[Stored data entries]
━━━━━━━━
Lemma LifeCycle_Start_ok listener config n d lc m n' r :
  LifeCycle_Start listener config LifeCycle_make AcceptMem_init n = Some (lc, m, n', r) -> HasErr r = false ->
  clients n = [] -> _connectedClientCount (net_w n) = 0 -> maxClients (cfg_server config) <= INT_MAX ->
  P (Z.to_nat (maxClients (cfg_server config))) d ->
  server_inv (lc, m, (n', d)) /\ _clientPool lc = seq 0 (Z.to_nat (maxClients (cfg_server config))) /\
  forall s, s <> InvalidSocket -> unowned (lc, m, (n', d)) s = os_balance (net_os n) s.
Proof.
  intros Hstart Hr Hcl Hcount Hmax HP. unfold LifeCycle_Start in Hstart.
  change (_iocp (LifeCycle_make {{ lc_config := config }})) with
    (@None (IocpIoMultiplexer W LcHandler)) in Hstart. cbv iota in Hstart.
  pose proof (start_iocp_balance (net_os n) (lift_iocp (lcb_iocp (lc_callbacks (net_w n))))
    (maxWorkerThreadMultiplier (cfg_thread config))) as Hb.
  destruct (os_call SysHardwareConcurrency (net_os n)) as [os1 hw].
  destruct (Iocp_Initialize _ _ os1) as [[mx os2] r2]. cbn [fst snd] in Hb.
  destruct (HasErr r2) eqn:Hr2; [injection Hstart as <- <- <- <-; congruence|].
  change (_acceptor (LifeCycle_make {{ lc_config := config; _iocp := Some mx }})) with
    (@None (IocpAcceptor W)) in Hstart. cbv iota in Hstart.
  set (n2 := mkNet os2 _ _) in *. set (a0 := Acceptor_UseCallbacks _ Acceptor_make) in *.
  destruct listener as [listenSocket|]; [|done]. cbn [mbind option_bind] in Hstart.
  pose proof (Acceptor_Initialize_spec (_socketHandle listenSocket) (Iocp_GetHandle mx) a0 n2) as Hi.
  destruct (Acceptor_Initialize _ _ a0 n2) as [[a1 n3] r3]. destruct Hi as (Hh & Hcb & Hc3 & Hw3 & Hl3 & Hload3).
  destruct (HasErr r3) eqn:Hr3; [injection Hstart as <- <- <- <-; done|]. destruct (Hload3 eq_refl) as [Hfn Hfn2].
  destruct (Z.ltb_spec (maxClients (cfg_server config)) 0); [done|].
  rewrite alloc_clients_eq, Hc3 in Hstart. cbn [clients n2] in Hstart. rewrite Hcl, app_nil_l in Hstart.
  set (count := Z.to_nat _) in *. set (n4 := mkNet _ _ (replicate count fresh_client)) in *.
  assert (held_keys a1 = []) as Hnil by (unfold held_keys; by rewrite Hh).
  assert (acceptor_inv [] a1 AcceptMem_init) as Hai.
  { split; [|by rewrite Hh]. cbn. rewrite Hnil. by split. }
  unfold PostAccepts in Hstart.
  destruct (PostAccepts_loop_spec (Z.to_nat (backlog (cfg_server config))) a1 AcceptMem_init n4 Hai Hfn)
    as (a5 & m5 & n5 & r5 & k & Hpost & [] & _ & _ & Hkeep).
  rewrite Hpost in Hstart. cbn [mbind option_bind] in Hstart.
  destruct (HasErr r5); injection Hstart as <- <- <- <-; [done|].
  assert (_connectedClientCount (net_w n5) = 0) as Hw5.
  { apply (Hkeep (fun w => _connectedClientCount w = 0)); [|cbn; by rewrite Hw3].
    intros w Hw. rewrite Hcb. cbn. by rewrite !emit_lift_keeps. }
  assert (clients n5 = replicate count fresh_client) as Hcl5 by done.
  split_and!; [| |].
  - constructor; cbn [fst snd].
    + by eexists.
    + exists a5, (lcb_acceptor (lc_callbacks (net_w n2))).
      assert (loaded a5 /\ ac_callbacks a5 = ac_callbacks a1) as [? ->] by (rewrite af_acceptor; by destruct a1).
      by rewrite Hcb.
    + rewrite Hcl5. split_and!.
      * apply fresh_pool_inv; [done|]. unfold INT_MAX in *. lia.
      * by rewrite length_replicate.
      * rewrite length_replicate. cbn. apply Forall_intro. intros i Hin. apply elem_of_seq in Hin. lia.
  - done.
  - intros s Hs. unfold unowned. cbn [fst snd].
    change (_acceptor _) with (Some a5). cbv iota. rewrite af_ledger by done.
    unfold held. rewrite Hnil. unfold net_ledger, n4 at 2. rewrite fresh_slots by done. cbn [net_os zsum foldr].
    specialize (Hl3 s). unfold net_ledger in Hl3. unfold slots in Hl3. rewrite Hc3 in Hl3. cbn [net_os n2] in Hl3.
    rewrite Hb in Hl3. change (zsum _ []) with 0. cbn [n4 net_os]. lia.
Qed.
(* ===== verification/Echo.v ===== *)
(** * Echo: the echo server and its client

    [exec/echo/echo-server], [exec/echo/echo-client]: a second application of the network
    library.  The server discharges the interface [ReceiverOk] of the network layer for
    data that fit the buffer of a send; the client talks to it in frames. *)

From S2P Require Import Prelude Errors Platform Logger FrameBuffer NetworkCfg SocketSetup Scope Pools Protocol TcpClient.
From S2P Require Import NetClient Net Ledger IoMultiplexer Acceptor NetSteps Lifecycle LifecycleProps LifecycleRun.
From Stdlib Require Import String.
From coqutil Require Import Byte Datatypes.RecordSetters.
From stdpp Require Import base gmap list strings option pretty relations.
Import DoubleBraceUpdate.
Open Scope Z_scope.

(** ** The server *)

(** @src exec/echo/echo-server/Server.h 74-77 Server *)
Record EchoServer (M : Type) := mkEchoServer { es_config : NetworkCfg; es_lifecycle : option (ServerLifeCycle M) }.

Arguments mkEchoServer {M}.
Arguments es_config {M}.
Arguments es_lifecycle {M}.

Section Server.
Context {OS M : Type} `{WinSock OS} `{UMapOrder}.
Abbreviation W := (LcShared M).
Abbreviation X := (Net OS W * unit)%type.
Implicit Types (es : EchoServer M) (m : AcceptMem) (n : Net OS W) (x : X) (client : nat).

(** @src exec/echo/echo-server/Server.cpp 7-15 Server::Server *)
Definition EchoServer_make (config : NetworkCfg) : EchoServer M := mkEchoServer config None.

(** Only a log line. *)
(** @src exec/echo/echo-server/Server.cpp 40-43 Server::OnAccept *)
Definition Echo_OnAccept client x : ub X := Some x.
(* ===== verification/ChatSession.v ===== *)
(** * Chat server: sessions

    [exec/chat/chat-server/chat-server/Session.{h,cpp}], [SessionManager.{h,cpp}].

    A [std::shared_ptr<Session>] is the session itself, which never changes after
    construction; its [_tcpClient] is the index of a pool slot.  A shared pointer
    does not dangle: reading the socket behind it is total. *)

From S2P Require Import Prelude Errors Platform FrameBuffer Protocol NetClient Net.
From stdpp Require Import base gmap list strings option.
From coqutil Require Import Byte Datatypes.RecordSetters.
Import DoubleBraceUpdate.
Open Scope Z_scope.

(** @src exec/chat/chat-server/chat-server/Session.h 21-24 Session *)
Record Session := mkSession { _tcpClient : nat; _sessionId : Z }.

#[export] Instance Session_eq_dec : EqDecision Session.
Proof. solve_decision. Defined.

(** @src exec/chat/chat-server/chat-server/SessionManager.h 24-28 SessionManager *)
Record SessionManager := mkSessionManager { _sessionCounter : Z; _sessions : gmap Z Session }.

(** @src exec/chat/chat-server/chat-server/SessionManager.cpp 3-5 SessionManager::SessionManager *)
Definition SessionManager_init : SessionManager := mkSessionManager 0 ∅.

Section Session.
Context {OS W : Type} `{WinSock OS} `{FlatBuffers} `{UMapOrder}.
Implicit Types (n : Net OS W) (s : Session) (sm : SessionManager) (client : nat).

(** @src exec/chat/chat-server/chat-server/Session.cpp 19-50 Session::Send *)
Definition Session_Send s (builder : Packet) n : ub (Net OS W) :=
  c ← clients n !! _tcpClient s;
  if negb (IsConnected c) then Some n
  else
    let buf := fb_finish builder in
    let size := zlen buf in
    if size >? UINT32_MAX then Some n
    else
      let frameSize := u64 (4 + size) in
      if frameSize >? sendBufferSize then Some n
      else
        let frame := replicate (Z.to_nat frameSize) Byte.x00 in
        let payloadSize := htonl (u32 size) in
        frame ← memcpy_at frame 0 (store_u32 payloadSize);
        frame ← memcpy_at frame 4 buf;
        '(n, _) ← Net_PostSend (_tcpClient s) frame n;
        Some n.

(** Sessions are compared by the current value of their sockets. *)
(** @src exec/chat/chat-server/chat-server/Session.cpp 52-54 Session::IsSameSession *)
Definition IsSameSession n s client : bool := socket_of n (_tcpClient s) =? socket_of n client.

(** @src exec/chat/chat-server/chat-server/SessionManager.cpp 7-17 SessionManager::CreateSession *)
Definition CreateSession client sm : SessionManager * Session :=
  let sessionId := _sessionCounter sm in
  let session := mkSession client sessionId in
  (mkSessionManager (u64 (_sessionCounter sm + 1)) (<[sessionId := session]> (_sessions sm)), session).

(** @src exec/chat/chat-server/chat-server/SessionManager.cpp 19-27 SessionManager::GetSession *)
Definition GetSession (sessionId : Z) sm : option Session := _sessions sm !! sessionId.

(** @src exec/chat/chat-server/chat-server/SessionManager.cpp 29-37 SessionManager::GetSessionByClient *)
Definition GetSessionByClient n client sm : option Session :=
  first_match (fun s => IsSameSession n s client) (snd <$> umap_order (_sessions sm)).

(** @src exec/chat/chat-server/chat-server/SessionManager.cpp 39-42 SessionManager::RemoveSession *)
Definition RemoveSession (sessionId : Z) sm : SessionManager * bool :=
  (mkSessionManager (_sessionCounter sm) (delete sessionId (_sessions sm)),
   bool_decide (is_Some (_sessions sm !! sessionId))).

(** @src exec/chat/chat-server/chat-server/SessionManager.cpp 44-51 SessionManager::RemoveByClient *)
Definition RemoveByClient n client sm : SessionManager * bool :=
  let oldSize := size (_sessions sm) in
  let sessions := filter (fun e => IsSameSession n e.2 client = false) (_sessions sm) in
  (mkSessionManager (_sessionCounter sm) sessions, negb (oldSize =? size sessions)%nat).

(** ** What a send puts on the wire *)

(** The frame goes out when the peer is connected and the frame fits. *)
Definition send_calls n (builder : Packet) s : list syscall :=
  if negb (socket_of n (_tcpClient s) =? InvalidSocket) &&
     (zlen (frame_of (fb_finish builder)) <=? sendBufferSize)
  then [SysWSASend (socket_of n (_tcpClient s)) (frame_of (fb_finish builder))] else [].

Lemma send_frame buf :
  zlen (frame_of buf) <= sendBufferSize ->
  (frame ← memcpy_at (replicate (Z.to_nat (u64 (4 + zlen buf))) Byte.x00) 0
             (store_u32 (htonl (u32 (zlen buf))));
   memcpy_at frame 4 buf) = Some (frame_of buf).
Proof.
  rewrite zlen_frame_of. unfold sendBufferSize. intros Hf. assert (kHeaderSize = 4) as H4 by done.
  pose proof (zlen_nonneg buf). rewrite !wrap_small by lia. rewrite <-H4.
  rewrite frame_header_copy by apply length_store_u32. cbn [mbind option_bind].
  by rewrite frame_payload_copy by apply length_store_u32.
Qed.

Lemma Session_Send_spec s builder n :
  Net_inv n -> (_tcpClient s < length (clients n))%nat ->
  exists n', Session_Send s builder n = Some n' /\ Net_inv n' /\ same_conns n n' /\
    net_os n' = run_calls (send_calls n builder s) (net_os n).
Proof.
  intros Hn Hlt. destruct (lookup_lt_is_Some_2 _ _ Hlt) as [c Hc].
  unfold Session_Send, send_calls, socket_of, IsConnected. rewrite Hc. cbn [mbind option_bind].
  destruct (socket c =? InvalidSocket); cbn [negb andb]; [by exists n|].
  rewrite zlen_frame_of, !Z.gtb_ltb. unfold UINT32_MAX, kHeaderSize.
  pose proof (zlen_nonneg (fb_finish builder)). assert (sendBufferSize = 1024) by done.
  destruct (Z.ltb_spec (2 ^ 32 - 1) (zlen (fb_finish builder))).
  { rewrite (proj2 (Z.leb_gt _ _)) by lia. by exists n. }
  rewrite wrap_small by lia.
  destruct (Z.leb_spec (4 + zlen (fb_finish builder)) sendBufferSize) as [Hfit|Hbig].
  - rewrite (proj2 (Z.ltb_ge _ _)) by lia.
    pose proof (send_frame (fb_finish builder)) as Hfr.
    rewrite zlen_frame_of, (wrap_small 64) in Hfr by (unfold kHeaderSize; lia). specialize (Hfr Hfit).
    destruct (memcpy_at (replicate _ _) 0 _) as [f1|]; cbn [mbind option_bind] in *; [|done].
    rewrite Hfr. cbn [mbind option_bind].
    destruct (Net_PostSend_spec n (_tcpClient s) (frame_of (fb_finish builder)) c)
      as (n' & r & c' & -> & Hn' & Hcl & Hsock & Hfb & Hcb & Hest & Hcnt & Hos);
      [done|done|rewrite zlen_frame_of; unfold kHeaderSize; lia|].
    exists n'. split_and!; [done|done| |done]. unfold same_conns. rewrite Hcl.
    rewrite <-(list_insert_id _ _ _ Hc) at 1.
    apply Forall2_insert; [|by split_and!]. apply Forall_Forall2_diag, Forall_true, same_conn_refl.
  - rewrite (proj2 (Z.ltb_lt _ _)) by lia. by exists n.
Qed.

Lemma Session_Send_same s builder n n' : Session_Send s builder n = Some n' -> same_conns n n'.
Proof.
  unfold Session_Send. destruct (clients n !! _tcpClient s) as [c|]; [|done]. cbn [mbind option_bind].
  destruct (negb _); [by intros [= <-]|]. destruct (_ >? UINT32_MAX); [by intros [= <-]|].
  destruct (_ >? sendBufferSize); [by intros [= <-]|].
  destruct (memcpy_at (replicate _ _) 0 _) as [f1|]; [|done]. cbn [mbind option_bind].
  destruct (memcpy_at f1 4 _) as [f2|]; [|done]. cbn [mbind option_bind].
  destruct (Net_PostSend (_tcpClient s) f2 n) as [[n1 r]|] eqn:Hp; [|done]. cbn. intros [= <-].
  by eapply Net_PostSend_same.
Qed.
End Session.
━━━━━━━━
Look through the entries above and quote exactly the lines from the line with "Definition IsSameSession n" to the line with "let oldSize := size (_sessions sm) in", counting both of those lines.

* **REPLY**:
Definition IsSameSession n s client : bool := socket_of n (_tcpClient s) =? socket_of n client.

(** @src exec/chat/chat-server/chat-server/SessionManager.cpp 7-17 SessionManager::CreateSession *)
Definition CreateSession client sm : SessionManager * Session :=
  let sessionId := _sessionCounter sm in
  let session := mkSession client sessionId in
  (mkSessionManager (u64 (_sessionCounter sm + 1)) (<[sessionId := session]> (_sessions sm)), session).

(** @src exec/chat/chat-server/chat-server/SessionManager.cpp 19-27 SessionManager::GetSession *)
Definition GetSession (sessionId : Z) sm : option Session := _sessions sm !! sessionId.

(** @src exec/chat/chat-server/chat-server/SessionManager.cpp 29-37 SessionManager::GetSessionByClient *)
Definition GetSessionByClient n client sm : option Session :=
  first_match (fun s => IsSameSession n s client) (snd <$> umap_order (_sessions sm)).

(** @src exec/chat/chat-server/chat-server/SessionManager.cpp 39-42 SessionManager::RemoveSession *)
Definition RemoveSession (sessionId : Z) sm : SessionManager * bool :=
  (mkSessionManager (_sessionCounter sm) (delete sessionId (_sessions sm)),
   bool_decide (is_Some (_sessions sm !! sessionId))).

(** @src exec/chat/chat-server/chat-server/SessionManager.cpp 44-51 SessionManager::RemoveByClient *)
Definition RemoveByClient n client sm : SessionManager * bool :=
  let oldSize := size (_sessions sm) in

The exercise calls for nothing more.